Does OpenAI ToS prohibit generating datasets for open source LLMs?

Divniy@alien.top · 1 year ago

Does OpenAI ToS prohibit generating datasets for open source LLMs?

mcmoose1900@alien.top · 1 year ago

Well its ML land. No one cares! Just drop your paper and move on!

If OpenAI paid their license violation debt over their history, they would probably fold. And they’re above average.

Wise-Paramedic-4536@alien.top · 1 year ago

This is just so messed up!

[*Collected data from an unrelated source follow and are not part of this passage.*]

(** ** db.py: enqueue_event *)

(** A value that the [INSERT] hands to a column: [NULL] (Python's
    [None]), a text, an integer, a date and time (the text
    ["YYYY-MM-DD HH:MM:SS"] of a point on the time line, or [NOW()]), or a
    value of the [status] enumeration. *)
Inductive sqlval : Type :=
  | SqlNull
  | SqlText (s : string)
  | SqlNum (z : Z)
  | SqlTime (t : Z)
  | SqlStatus (st : status).

(** An entry of [vals]: the placeholder [%s], the literal [0] or
    [NOW()]. *)
Inductive valexpr : Type := Placeholder | Literal0 | LiteralNow.

(** [l.insert(i, x)] for [i >= 0]: past the end of the list it appends. *)
Definition list_insert_at {A : Type} (i : nat) (x : A) (l : list A) : list A :=
  (take i l ++ x :: drop i l)%list.

(** [l.insert(-2, x)] *)
Definition list_insert_before_last_two {A : Type} (x : A) (l : list A) : list A :=
  list_insert_at (length l - 2) x l.
(** * TrafficLab-3D: ground projection and track kinematics

    A shallow embedding of the numeric core of the repository:

    - [gui/core/g_projection.py]: [GProjection] (matrix set-up, parallax
      model) and [SVGParser.get_nearest_heading];
    - [gui/core/kinematics.py]: [TrackSmoother].

    Python [float]s and NumPy [float64]s are read as real numbers: the
    development states what the code computes in exact arithmetic.  Rounding,
    signed zeros, infinities and NaN are outside the model.  Library calls are
    given their mathematical meaning ([math.atan2], [math.degrees],
    [np.linalg.norm], [np.clip], the float [%] operator, [np.linalg.inv] on
    an invertible matrix); [cv2.fitLine] and what [np.linalg.inv] makes of a
    singular matrix, which rounding decides, are kept abstract. *)

From Stdlib Require Import String Reals Lra Lia List Bool ZArith.
Import ListNotations.

Open Scope R_scope.

(** ** Python numerics *)

Module Py.

(** [math.floor] on a real. *)
Definition floor (x : R) : Z := Int_part x.

(** The float [%] operator: the result has the sign of the divisor,
    [x % m = x - m * floor (x / m)]. *)
Definition mod_ (x m : R) : R := x - m * IZR (floor (x / m)).

(** [math.degrees] and [math.radians]. *)
Definition degrees (x : R) : R := x * 180 / PI.
Definition radians (d : R) : R := d * PI / 180.

(** [math.atan2 y x], the angle of the vector [(x, y)] in (-pi, pi]. *)
Definition atan2 (y x : R) : R :=
  if Rlt_dec 0 x then atan (y / x)
  else if Rlt_dec x 0 then
    if Rle_dec 0 y then atan (y / x) + PI else atan (y / x) - PI
  else
    if Rlt_dec 0 y then PI / 2
    else if Rlt_dec y 0 then - (PI / 2)
    else 0.

(** Comparisons as booleans, for [if] and [and]/[or] conditions. *)
Definition ltb (x y : R) : bool := if Rlt_dec x y then true else false.
Definition gtb (x y : R) : bool := ltb y x.
Definition eqb (x y : R) : bool := if Req_dec_T x y then true else false.

(** Truthiness of [x if x else d] on an optional float: [None] and [0.0]
    are both falsy. *)
Definition or_else (x : option R) (d : R) : R :=
  match x with
  | Some v => if eqb v 0 then d else v
  | None => d
  end.

(** [dict.get(key, default)] on a key that may be absent. *)
Definition get {A : Type} (x : option A) (d : A) : A :=
  match x with Some v => v | None => d end.

End Py.

(** ** Plane vectors as NumPy uses them *)

Definition Vec2 : Type := (R * R)%type.

Module Np.

Definition add (a b : Vec2) : Vec2 := (fst a + fst b, snd a + snd b).
Definition sub (a b : Vec2) : Vec2 := (fst a - fst b, snd a - snd b).
Definition scale (k : R) (a : Vec2) : Vec2 := (k * fst a, k * snd a).
Definition div (a : Vec2) (k : R) : Vec2 := (fst a / k, snd a / k).
Definition neg (a : Vec2) : Vec2 := (- fst a, - snd a).
Definition dot (a b : Vec2) : R := fst a * fst b + snd a * snd b.

(** [np.linalg.norm] of a 2-vector. *)
Definition norm (a : Vec2) : R := sqrt (fst a * fst a + snd a * snd a).

(** [np.clip x lo hi], which NumPy computes as [minimum (maximum x lo) hi]. *)
Definition clip (x lo hi : R) : R := Rmin (Rmax x lo) hi.

End Np.

(** [vec[1], vec[0]] to compass degrees: [TrackSmoother._vec_to_deg]. *)
Definition vec_to_deg (vec : Vec2) : R :=
  Py.mod_ (Py.degrees (Py.atan2 (snd vec) (fst vec)) + 360) 360.

(** ** Exceptions

    A raised Python exception, by class name and message; a call either
    raises or returns. *)

Record exn : Type := Raise { exn_class : string; exn_msg : string }.

Definition result (A : Type) : Type := (exn + A)%type.

Definition ret {A : Type} (a : A) : result A := inr a.
Definition raise {A : Type} (e : exn) : result A := inl e.
Definition bind {A B : Type} (m : result A) (k : A -> result B) : result B :=
  match m with
  | inl e => inl e
  | inr a => k a
  end.

Notation "x <- m ;; k" := (bind m (fun x => k))
  (at level 61, m at next level, right associativity).

(** ** 3x3 matrices *)

Module Mat3.

(** A 3x3 matrix, row by row. *)
Record t : Type := mk {
  m00 : R; m01 : R; m02 : R;
  m10 : R; m11 : R; m12 : R;
  m20 : R; m21 : R; m22 : R
}.

Definition identity : t := mk 1 0 0 0 1 0 0 0 1.

Definition det (a : t) : R :=
  m00 a * (m11 a * m22 a - m12 a * m21 a)
  - m01 a * (m10 a * m22 a - m12 a * m20 a)
  + m02 a * (m10 a * m21 a - m11 a * m20 a).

OpenAI trains their models without asking anyone, and then has the nerve to shut down others trying to do the same. Total hypocrisy, right? Ugh, frustrating as heck!

AdamEgrate@alien.top · 1 year ago

Yeah. They want people to believe that if it’s made by a human it is fair use for training models, but it’s it’s made by an AI it’s not.

9wR8xO@alien.top · 1 year ago

This is vague on purpose. Lets assume that someone makes 7B model on pair of GPT-4 using OAI output as training data then it will be valid most likely during some lawsuit. It can run on almost any devices, even phones so it might be used by people with weak PCs instead of GPT-4.

If someone uses OAI output to make 120B model that is worse than GPT-3.5 then it will not apply.

So it all depends on the circumstances. The broader the ToS the better they can protect their business. The most important aspect is most likely that someone uses OAI data to train own model and then use it commercially to make money.

Trollolo80@alien.top · 1 year ago

Eh, fuck them. They use other datas for the creation of their model, one they themselves probably do not have ownership of, fucking greedy assholes

gthing@alien.top · 1 year ago

This is like Elon saying we should all stop training LLM’s while placing an order for 10,000 GPUs.

“It would be great for me if you wouldn’t do this.”

VancityGaming@alien.top · 1 year ago

What if you develop a model for personal use and it gets leaked?

mrdevlar@alien.top · 1 year ago

You scrape everything without asking for consent and then people use your outputs without your consent.

Shocked Pikachu Face

Nathanielmhld@alien.top · 1 year ago

It’s actually pretty permissive, even in the language they use here in the ToS. By the time any model someone builds is actually competitive directly with OpenAI… it’ll be too late for them to stop you. Plus most people aren’t building models to create just a chatGPT clone.

IamFuckinTomato@alien.top · 1 year ago

Does mistral also have something like this in their ToS.

I’m planning on using mistral generated data to fine-tune a model.